The Player Finder is designed to help place a player in the context of the league in its history. The Player Finder arranges all players in the database according to a combination of physical and statistical similarities. Select your favorites, and adjust the weighting of physical or statistical similarities to see what happens.
That’s just the start of what this app can do. Frustrated by the limitations of grouping players by one of five traditional positions? Try the player grouping tool as demonstrated below.
This tool uses machine learning to cluster players by similar attributes and/or statistics, into any number of groups. In the above example, players are grouped by what might be typical metrics for point guards. Once the groups are derived, you can explore each group’s details further by seeing what positions make up the group, and how their statistics compare against the rest of the league.
Here, the AI has identified two clearly different groups (1 & 3). Even though their three point attempt rates are similar, their assist numbers are clearly differentiating factors. Here is group 1:
And now group 3:
And each group’s physical attributes can be put into the context of the league as a whole (see below: left: group 1, right: group 3), and any physical outliers identified. (You may notice a certain 221cm man who likes to hoist up three-pointers from Texas.)
This app can help to take player evaluations, comparisons and projections to the next level through its clever groupings and structured, unbiased outputs.
7. 🏀 Player Video Computer Vision Analysis
Our last app… returns in earnest to the “eye-test”. Fans can see a lot watching a game on TV. On the court, basketball is a fast game. Even for seasoned scouts and evaluators, it’s not easy to spot differences when limbs are flying on the hardwood, let alone to quantify minute changes in kinetic motion.
The Player Video Computer Vision Analysis app solves that problem by providing pose analysis outputs to any video.
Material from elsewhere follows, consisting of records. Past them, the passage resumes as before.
(** [s.indexOf(pat)]: the first position at which [pat] occurs in [s],
    [-1] when there is none. *)
Fixpoint indexOfFrom (pat s : string) (i : Z) : Z :=
  if prefix pat s then i
  else match s with
       | EmptyString => -1
       | String _ s' => indexOfFrom pat s' (i + 1)
       end.

Definition indexOf (s pat : string) : Z := indexOfFrom pat s 0.

(** The character class [\w]: [A-Za-z0-9_]. *)
Definition isWordChar (c : ascii) : bool :=
  let n := N_of_ascii c in
  (((48 <=? n) && (n <=? 57)) || ((65 <=? n) && (n <=? 90))
   || (n =? 95) || ((97 <=? n) && (n <=? 122)))%N.

(** The greedy [\w*] at the head of [s]: the run and what follows it. *)
Fixpoint wordRun (s : string) : string * string :=
  match s with
  | EmptyString => (EmptyString, EmptyString)
  | String c s' =>
      if isWordChar c
      then let (w, r) := wordRun s' in (String c w, r)
      else (EmptyString, s)
  end.

Fixpoint dropPrefix (p s : string) : option string :=
  match p, s with
  | EmptyString, _ => Some s
  | String a p', String b s' =>
      if Ascii.eqb a b then dropPrefix p' s' else None
  | String _ _, EmptyString => None
  end.

(** The pattern [\w+::\w+::\w+] tried at the head of [s]; the matched
    text if it matches.  Every [\w+] is followed by a character that is
    not a word character (or by the end of the match), so giving back
    characters never helps and the greedy runs decide the match. *)
Definition matchTypePath (s : string) : option string :=
  let (w1, r1) := wordRun s in
  match w1, dropPrefix "::" r1 with
  | String _ _, Some r2 =>
      let (w2, r3) := wordRun r2 in
      match w2, dropPrefix "::" r3 with
      | String _ _, Some r4 =>
          let (w3, _) := wordRun r4 in
          match w3 with
          | String _ _ => Some (w1 ++ "::" ++ w2 ++ "::" ++ w3)%string
          | EmptyString => None
          end
      | _, _ => None
      end
  | _, _ => None
  end.

(** [s.match(/(\w+::\w+::\w+)/g)]: all matches from left to right, each
    search resuming where the previous match ended; [skip] counts the
    characters of [s] the previous match still covers.  [null] (no match)
    is the empty list. *)
Fixpoint matchAllFrom (skip : nat) (s : string) : list string :=
  match s with
  | EmptyString => []
  | String _ s' =>
      match skip with
      | S k => matchAllFrom k s'
      | O =>
          match matchTypePath s with
          | Some m => m :: matchAllFrom (Nat.pred (String.length m)) s'
          | None => matchAllFrom 0 s'
          end
      end
  end.

Definition matchAll (s : string) : list string := matchAllFrom 0 s.

End JS.

(** ** decimal.js *)

(** Modelled from the spec: the decimal.js library and its configuration are
    not among the sources.  The specification's data model describes a
    [Decimal] as an arbitrary-precision value that is never rounded before
    the final integer conversion, so arithmetic is exact rational arithmetic
    here.  A division by zero (decimal.js answers [Infinity] or [NaN], which
    no integer conversion accepts) is [None].  [toFixed0] is [toFixed(0)]
    under the library's rounding mode ROUND_HALF_UP: to the nearest integer,
    halves away from zero. *)
Module Decimal.

Definition t : Type := Q.

Definition ofZ (z : Z) : t := inject_Z z.

Definition add (x y : t) : t := (x + y)%Q.
Definition sub (x y : t) : t := (x - y)%Q.
Definition mul (x y : t) : t := (x * y)%Q.
Definition div (x y : t) : option t :=
  if Qeq_bool y 0 then None else Some (x / y)%Q.

Definition lte (x y : t) : bool := Qle_bool x y.
Definition gte (x y : t) : bool := Qle_bool y x.
Definition gt (x y : t) : bool := negb (Qle_bool x y).
Definition lt (x y : t) : bool := negb (Qle_bool y x).

Definition floor (x : t) : Z := Qfloor x.
Definition ceil (x : t) : Z := Qceiling x.

Definition toFixed0 (x : t) : Z :=
  if Qle_bool 0 x then Qfloor (x + (1 # 2))%Q else Qceiling (x - (1 # 2))%Q.

End Decimal.

(** ** Coin selection (older revision of the class) *)

(** One entry of [PaginatedCoins.data]; [balance] is the value of the
    decimal text the node returns for a 64-bit amount. *)
Record Coin : Type := mkCoin {
  coinObjectId : string;
  balance : Z
}.

Module Pool001.

(** The comparator of [coins.sort]: from big to small.  Both operands are
    integral doubles, so the sign of the floating-point difference is the
    sign of the exact one. *)
Definition compareCoins (a b : Coin) : Z :=
  JS.Number (balance b) - JS.Number (balance a).

Definition sortCoins (coins : list Coin) : list Coin :=
  JS.sort compareCoins coins.

(** The [for ... of] loop of [selectCoinIds]: push the id, add the
    balance, stop once the running total reaches [needAmount]. *)
Fixpoint collect (coins : list Coin) (coinIds : list string)
         (totalAmount needAmount : Decimal.t) : list string :=
  match coins with
  | [] => coinIds
  | coin :: rest =>
      let coinIds := coinIds ++ [coinObjectId coin] in
      let totalAmount := Decimal.add totalAmount (Decimal.ofZ (balance coin)) in
      if Decimal.gte totalAmount needAmount then coinIds
      else collect rest coinIds totalAmount needAmount
  end.

(** [pages] are the answers of [provider.getCoins], drained in order by
    the [do ... while (result.hasNextPage)] loop. *)
Definition selectCoinIds (pages : list (list Coin)) (needAmount : Decimal.t)
  : list string :=
  let coins := concat pages in
  let coins := sortCoins coins in
  collect coins [] 0%Q needAmount.

(** Returns the product itself; [createPool] applies [toFixed(0)] to it. *)
Definition getMinimumAmountBySlippage (amount slippage : Decimal.t)
  : result Decimal.t :=
  let origin := amount in
  let ratio := Decimal.sub 1%Q (slippage / 100)%Q in
  if Decimal.lte ratio 0%Q || Decimal.gt ratio 1%Q
  then Throw "invalid slippage range"
  else Ok (Decimal.mul origin ratio).

Definition isSUI (coinType : string) : bool :=
  -1 <? JS.indexOf (JS.toLowerCase coinType) "sui".



Definition getPoolTypeArguments (type : string)
  : result (string * string * string) :=
  let matched := JS.matchAll type in
  if negb (Nat.eqb (List.length matched) 4)
  then Throw "Invalid pool type"
  else Ok (nth 1 matched EmptyString, nth 2 matched EmptyString,
           nth 3 matched EmptyString).

End Pool001.

(** ** The math module *)

(** Modelled from the spec: the [MathUtil] class ([this.math]) is not among
    the sources.  [toX64] is [value * 2^64] and [fromX64] is [value / 2^64];
    [priceToSqrtPriceX64] is [floor(sqrt(ratio) * 2^64)] and
    [priceToTickIndex] is [floor(log(ratio) / log(1.0001))] for the
    effective ratio [price * 10^(decimalsB - decimalsA)], both failing with
    [InvalidPrice] when [price <= 0].  Square root and logarithm are the
    real ones. *)
Module MathUtil.

Definition toX64_Decimal (num : Decimal.t) : Decimal.t :=
  Decimal.mul num (inject_Z (2 ^ 64)).

Definition fromX64_Decimal (num : Decimal.t) : Decimal.t :=
  (num / inject_Z (2 ^ 64))%Q.

Import Reals Qreals R_Ifp.

Definition effectiveRatio (price : Decimal.t) (decimalsA decimalsB : Z) : R :=
  (Q2R price * powerRZ 10 (decimalsB - decimalsA))%R.

Definition priceToSqrtPriceX64 (price : Decimal.t) (decimalsA decimalsB : Z)
  : result Z :=
  if Decimal.lte price 0%Q then Throw "InvalidPrice"
  else Ok (Int_part (sqrt (effectiveRatio price decimalsA decimalsB)
                     * IZR (2 ^ 64))%R).

Definition priceToTickIndex (price : Decimal.t) (decimalsA decimalsB : Z)
  : result Z :=
  if Decimal.lte price 0%Q then Throw "InvalidPrice"
  else Ok (Int_part (ln (effectiveRatio price decimalsA decimalsB)
                     / ln (10001 / 10000))%R).

End MathUtil.

(** ** The current revision of the class *)

Record CoinMetadata : Type := { decimals : Z }.

(** [Contract.Fee] *)
Record Fee : Type := {
  objectId : string;
  type : string;
  tickSpacing : Z
}.

(** The argument of [getTokenAmountsFromLiquidity]; the two optional
    fields are [None] when left out. *)
Record TokenAmountsOptions : Type := {
  currentSqrtPrice : Z;
  lowerSqrtPrice : Z;
  upperSqrtPrice : Z;
  liquidity : option Z;
  ceil : option bool
}.

Module Pool000.

(** The amounts before the integer conversion (the [if] chain of
    [getTokenAmountsFromLiquidity]). *)
Definition tokenAmounts (options : TokenAmountsOptions)
  : option (Decimal.t * Decimal.t) :=
  let liquidity :=
    Decimal.ofZ (match liquidity options with
                 | Some l => l
                 | None => 100000000
                 end) in
  let currentPrice := Decimal.ofZ (currentSqrtPrice options) in
  let lowerPrice := Decimal.ofZ (lowerSqrtPrice options) in
  let upperPrice := Decimal.ofZ (upperSqrtPrice options) in
  if currentSqrtPrice options <? lowerSqrtPrice options then
    match Decimal.div
            (Decimal.mul (MathUtil.toX64_Decimal liquidity)
                         (Decimal.sub upperPrice lowerPrice))
            (Decimal.mul lowerPrice upperPrice) with
    | Some amountA => Some (amountA, 0%Q)
    | None => None
    end
  else if currentSqrtPrice options <? upperSqrtPrice options then
    match Decimal.div
            (Decimal.mul (MathUtil.toX64_Decimal liquidity)
                         (Decimal.sub upperPrice currentPrice))
            (Decimal.mul currentPrice upperPrice) with
    | Some amountA =>
        Some (amountA,
              MathUtil.fromX64_Decimal
                (Decimal.mul liquidity (Decimal.sub currentPrice lowerPrice)))
    | None => None
    end
  else
    Some (0%Q,
          MathUtil.fromX64_Decimal
            (Decimal.mul liquidity (Decimal.sub upperPrice lowerPrice))).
Take a look at the clip below, where the app analyses this YouTube video in real-time and adds landmarks to the figure of two-time MVP Steve Nash’s free throw form.
The outputs can be quantified, displayed, and analyzed, to learn how the best do what they do, or to identify your own players’ potential sources for improvement.
If you’re looking to identify the perfect free throw form from another two-time league MVP, see how we can map Elena Delle Donne’s form.
Steph Curry is quantifiably the best three-point shooter in NBA history. Sometimes, the “eye-test” doesn’t lie. Case-in-point: this legendary practice session.
The same app can easily be adapted to utilize videos from a webcam, or to compare two videos. The real-time nature of these outputs makes it ideal for training sessions, or to see if a player’s in-game mechanics start to falter under pressure or fatigue.
Maybe it could even be used to help quantify degrees of difficulties in dunk contests. (Aaron Gordon was robbed, for the record.)
Click the above links to see analysis in action! Or enter a YouTube URL on the app to track your favorite player’s kinesthetics!
1% of humans can dunk a basketball. 1% of humans can race a car at 200 mph. 1% can throw a 95 mph fastball. 1% can hit that fastball 425 ft for a homerun. You and I may only be able to imagine these feats of athletic prowess. Yet it is the power of our mind’s eye that allows us to create tools like the ones we just examined!
Sports Analytics combined with Data Visualization and powered by Plotly’s Dash Enterprise takes what our coaches, players, trainers, and executives can imagine, and transforms it into science. That science can help us achieve victory!
Maybe one day you’ll be able to visualize yourself lifting your team’s championship trophy high above your head for the world to see.